The SEC and PCAOB Settlements
The fifteen cases covered a three-year period, and involved audit firms that lacked independence in audits of as many as seventy firms. In each of the fifteen settled cases, the broker-dealer provided the audit firm with the basic financial materials such as the trial balance worksheet, a FOCUS Report that contained a Statement of Financial Condition, a Statement of Income, and a Statement of Changes in Ownership Equity, among other accounting documents. The auditors then took steps that modified, expanded, or otherwise changed the data received from the client to complete management’s financial statements. Those financial statements were among the materials reviewed as part of the independent audits. The settlement orders did not find that the auditors violated independence rules in each year audited, but in many of the cases the violations affected a number of audits during the client relationship.
Each settlement included a censure against the firm and a cease-and-desist order, and required various undertakings aimed at improving independence on broker-dealer audits. The SEC settlements included penalties that varied from no penalty for two of the auditors (who were found to have violated independence rules in only one audit each) to $55,000. The eight settlements consented to by the firms without admitting or denying the findings, collectively total $140,000 in penalties. In each of its seven settlements, the PCAOB imposed a fine of $2,500.

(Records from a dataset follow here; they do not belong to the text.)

(** *** The drop-path schedule for every depth *)

Lemma linspace_lookup_value (stop : Q) (steps i : nat) (r : Q) :
  linspace 0 stop steps !! i = Some r ->
  (i < steps)%nat
  /\ (r == inject_Z (Z.of_nat i)
            * (stop / inject_Z (Z.of_nat (steps - 1))))%Q.
Proof.
  unfold linspace. destruct steps as [|[|n]].
  - done.
  - destruct i as [|i]; [|done]. intros [= <-]. split; [lia|]. simpl.
    by rewrite Qmult_0_l.
  - rewrite list_lookup_fmap.
    destruct (seq 0 (S (S n)) !! i) as [i0|] eqn:Hi; [|done].
    apply lookup_seq in Hi as [-> Hi]. simpl. intros [= <-].
    split; [done|]. unfold Qminus, Qdiv. ring.
Qed.

Lemma inject_nat_le (i j : nat) :
  (i <= j)%nat -> (inject_Z (Z.of_nat i) <= inject_Z (Z.of_nat j))%Q.
Proof. intros Hij. rewrite <- Zle_Qle. lia. Qed.

Lemma linspace_step_sign (stop : Q) (steps : nat) :
  ((0 <= stop)%Q -> (0 <= stop / inject_Z (Z.of_nat (steps - 1)))%Q)
  /\ ((stop <= 0)%Q -> (stop / inject_Z (Z.of_nat (steps - 1)) <= 0)%Q).
Proof.
  destruct (steps - 1)%nat as [|c] eqn:Hc.
  - unfold Qdiv. simpl. rewrite Qmult_0_r. split; intros _; apply Qle_refl.
  - assert (Hpos : (0 < inject_Z (Z.of_nat (S c)))%Q).
    { rewrite <- (Zlt_Qlt 0). lia. }
    split; intros Hs.
    + apply Qle_shift_div_l; [done|]. by rewrite Qmult_0_l.
    + apply Qle_shift_div_r; [done|]. by rewrite Qmult_0_l.
Qed.

(** X15: With a non-negative [drop_path_rate] and any depth, stochastic
    depth never decreases along the blocks.  Block [i] holds
    [DropPath(dpr[i])] when entry [i] of the schedule is positive and
    [nn.Identity()] otherwise; for [i <= j] the rates satisfy
    [0 <= dpr[i] <= dpr[j] <= drop_path_rate]; so once a block holds a
    [DropPath], every later block holds one with a rate at least as
    large. *)
Theorem drop_path_monotone (a : args) (s : nat) (i j : nat)
    (bi bj : Block.t) :
  (0 <= drop_path_rate a)%Q ->
  let dpr := linspace 0 (drop_path_rate a) (depth a) in
  let m := (__init__ a s).1 in
  (i <= j)%nat ->
  blocks m !! i = Some bi -> blocks m !! j = Some bj ->
  exists ri rj,
    dpr !! i = Some ri /\ dpr !! j = Some rj
    /\ ((0 <= ri)%Q /\ (ri <= rj)%Q /\ (rj <= drop_path_rate a)%Q)
    /\ (((0 < ri)%Q -> Block.drop_path bi = DropPath.DropPath ri)
        /\ ((ri <= 0)%Q -> Block.drop_path bi = DropPath.Identity))
    /\ (((0 < rj)%Q -> Block.drop_path bj = DropPath.DropPath rj)
        /\ ((rj <= 0)%Q -> Block.drop_path bj = DropPath.Identity))
    /\ (forall p, Block.drop_path bi = DropPath.DropPath p ->
          p = ri /\ (0 < p)%Q /\ Block.drop_path bj = DropPath.DropPath rj).
Proof.
  intros Hrate dpr m Hij Hbi Hbj.
  destruct (init_block_drop_path a s i bi Hbi) as (ri & Hri & Hip & Hin).
  destruct (init_block_drop_path a s j bj Hbj) as (rj & Hrj & Hjp & Hjn).
  fold dpr in Hri, Hrj.
  assert (Hbounds : (0 <= ri)%Q /\ (ri <= rj)%Q
                    /\ (rj <= drop_path_rate a)%Q).
  { destruct (linspace_lookup_value _ _ _ _ Hri) as [Hi Hvi].
    destruct (linspace_lookup_value _ _ _ _ Hrj) as [Hj Hvj].
    destruct (linspace_step_sign (drop_path_rate a) (depth a)) as [Hd _].
    specialize (Hd Hrate).
    set (d := (drop_path_rate a / inject_Z (Z.of_nat (depth a - 1)))%Q) in *.
    pose proof (inject_nat_le 0 i ltac:(lia)) as H0i.
    pose proof (inject_nat_le i j Hij) as Hij'.
    pose proof (inject_nat_le j (depth a - 1) ltac:(lia)) as Hjn'.
    assert (Hn : (inject_Z (Z.of_nat (depth a - 1)) * d
                  <= drop_path_rate a)%Q).
    { subst d. destruct (depth a - 1)%nat as [|c] eqn:Hc.
      - simpl. by rewrite Qmult_0_l.
      - rewrite Qmult_div_r; [apply Qle_refl|].
        unfold Qeq, inject_Z. simpl. lia. }
    change (inject_Z (Z.of_nat 0)) with 0%Q in H0i.
    rewrite Hvi, Hvj. repeat split; nra. }
  exists ri, rj. do 2 (split; [done|]). split; [exact Hbounds|].
  split; [by split|]. split; [by split|].
  intros p Hp. destruct Hbounds as (H0 & Hle & _).
  destruct (Qlt_le_dec 0 ri) as [Hpos|Hnonpos].
  - rewrite (Hip Hpos) in Hp. injection Hp as <-.
    split; [done|]. split; [done|].
    apply Hjp. by eapply Qlt_le_trans.
  - rewrite (Hin Hnonpos) in Hp. discriminate.
Qed.

Lemma nonpositive_rate_identity (a : args) (s : nat) :
  (drop_path_rate a <= 0)%Q ->
  Forall (fun b => Block.drop_path b = DropPath.Identity)
    (blocks (__init__ a s).1).
Proof.
  intros Hrate.
  apply Forall_fmap with (f := Block.drop_path)
                         (P := fun d => d = DropPath.Identity).
  rewrite init_drop_path. apply Forall_fmap, Forall_forall.
  intros i _. simpl. unfold drop_path_module.
  destruct (linspace 0 (drop_path_rate a) (depth a) !! i) as [r|] eqn:Hr;
    simpl; [|done].
  apply linspace_lookup_value in Hr as [Hi Hr].
  destruct (linspace_step_sign (drop_path_rate a) (depth a)) as [_ Hd].
  specialize (Hd Hrate).
  pose proof (inject_nat_le 0 i ltac:(lia)) as H0i.
  change (inject_Z (Z.of_nat 0)) with 0%Q in H0i.
  assert (Hle : (r <= 0)%Q) by (rewrite Hr; nra).
  apply Qle_bool_iff in Hle. by rewrite Hle.
Qed.

(** X16: Stochastic depth is off unless asked for: with
    [drop_path_rate <= 0], the default [0.0] included, the model has
    [depth] blocks and each holds [nn.Identity()] as its [drop_path], so
    it returns its input in training mode too. *)
Theorem drop_path_disabled (a : args) (s : nat) :
  (drop_path_rate a <= 0)%Q ->
  length (blocks (__init__ a s).1) = depth a
  /\ Forall (fun b =>
               Block.drop_path b = DropPath.Identity
               /\ forall training x,
                    DropPath.forward training (Block.drop_path b) x = x)
       (blocks (__init__ a s).1).
Proof.
  intros Hrate. split; [apply init_blocks_length|].
  eapply Forall_impl; [by apply nonpositive_rate_identity|].
  intros b Hb. split; [done|]. intros training x. by rewrite Hb.
Qed.

(** *** Parameter names, tokens, head replacement, pooling *)

Lemma contains_app_r (sub pre s : string) :
  contains sub s = true -> contains sub (pre +:+ s) = true.
Proof.
  intros Hs. induction pre as [|c pre IH]; [done|].
  change (String c pre +:+ s) with (String c (pre +:+ s)).
  cbn [contains]. rewrite IH. apply orb_true_r.
Qed.

Lemma block_table_name (b : Block.t) :
  is_Some (Attention.relative_position_bias_table (Block.attn b)) ->
  "attn.relative_position_bias_table" ∈ Block.named_parameters b.
Proof.
  intros [tb Htb]. unfold Block.named_parameters, Attention.named_parameters.
  rewrite Htb. unfold prefixed. rewrite !elem_of_app.
  right; right; right; left. rewrite !fmap_app, !elem_of_app.
  right; right; left. apply list_elem_of_singleton. reflexivity.
Qed.

(** X17: With [use_rel_pos_bias], the table of every block is exempt from
    weight decay: for each [k < depth] the parameter name
    ["blocks.<k>.attn.relative_position_bias_table"] is in
    [no_weight_decay()]. *)
Theorem no_weight_decay_block_tables (a : args) (s k : nat) :
  use_rel_pos_bias a = true -> (k < depth a)%nat ->
  let name := ("blocks." +:+ pretty k) +:+ "."
              +:+ "attn.relative_position_bias_table" in
  name ∈ named_parameters (__init__ a s).1
  /\ name ∈ no_weight_decay (__init__ a s).1.
Proof.
  intros Hrel Hk name.
  assert (Hin : name ∈ named_parameters (__init__ a s).1).
  { destruct (lookup_lt_is_Some_2 (blocks (__init__ a s).1) k) as [b Hb];
      [by rewrite init_blocks_length|].
    assert (Htb : is_Some
              (Attention.relative_position_bias_table (Block.attn b))).
    { destruct (init_blocks_lookup a s k b Hb) as (_ & s1 & s2 & ->).
      destruct (constructed_block a k s1 s2)
        as (_ & _ & (_ & _ & Ht & _) & _).
      rewrite Ht, Hrel. simpl. eauto. }
    unfold named_parameters. rewrite !elem_of_app.
    right; right; right; right; left.
    apply list_elem_of_In, in_concat.
    exists (prefixed ("blocks." +:+ pretty k) (Block.named_parameters b)).
    split; apply list_elem_of_In.
    - by apply (elem_of_lookup_imap_2
                  (fun i b => prefixed ("blocks." +:+ pretty i)
                                (Block.named_parameters b))).
    - apply (list_elem_of_fmap_2
               (fun p => ("blocks." +:+ pretty k) +:+ "." +:+ p)).
      by apply block_table_name. }
  split; [exact Hin|].
  apply no_weight_decay_elem. right; right. split; [exact Hin|].
  subst name. apply contains_app_r, contains_app_r. reflexivity.
Qed.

Broker-dealers should make sure that their auditors do not become involved in the preparation of management’s financial statements in the course of conducting the audit. Discussions with the auditor regarding its audit procedures should focus on what bookkeeping services are prohibited by the independence rules. Furthermore, broker-dealer employees should be educated on what services the auditor can and cannot provide under the independence rules in order to avoid requests to the audit firm that could compromise the auditor’s independence and may result in a violation of SEC rules by the broker-dealer in connection with filing its financial statements with the Commission. The concern is not limited to the immediate audit; if an auditor is violating independence rules with respect to another of its broker-dealer clients, it can compromise its reputation or its ability to complete necessary audits, which can adversely impact all of the firm’s broker-dealer clients.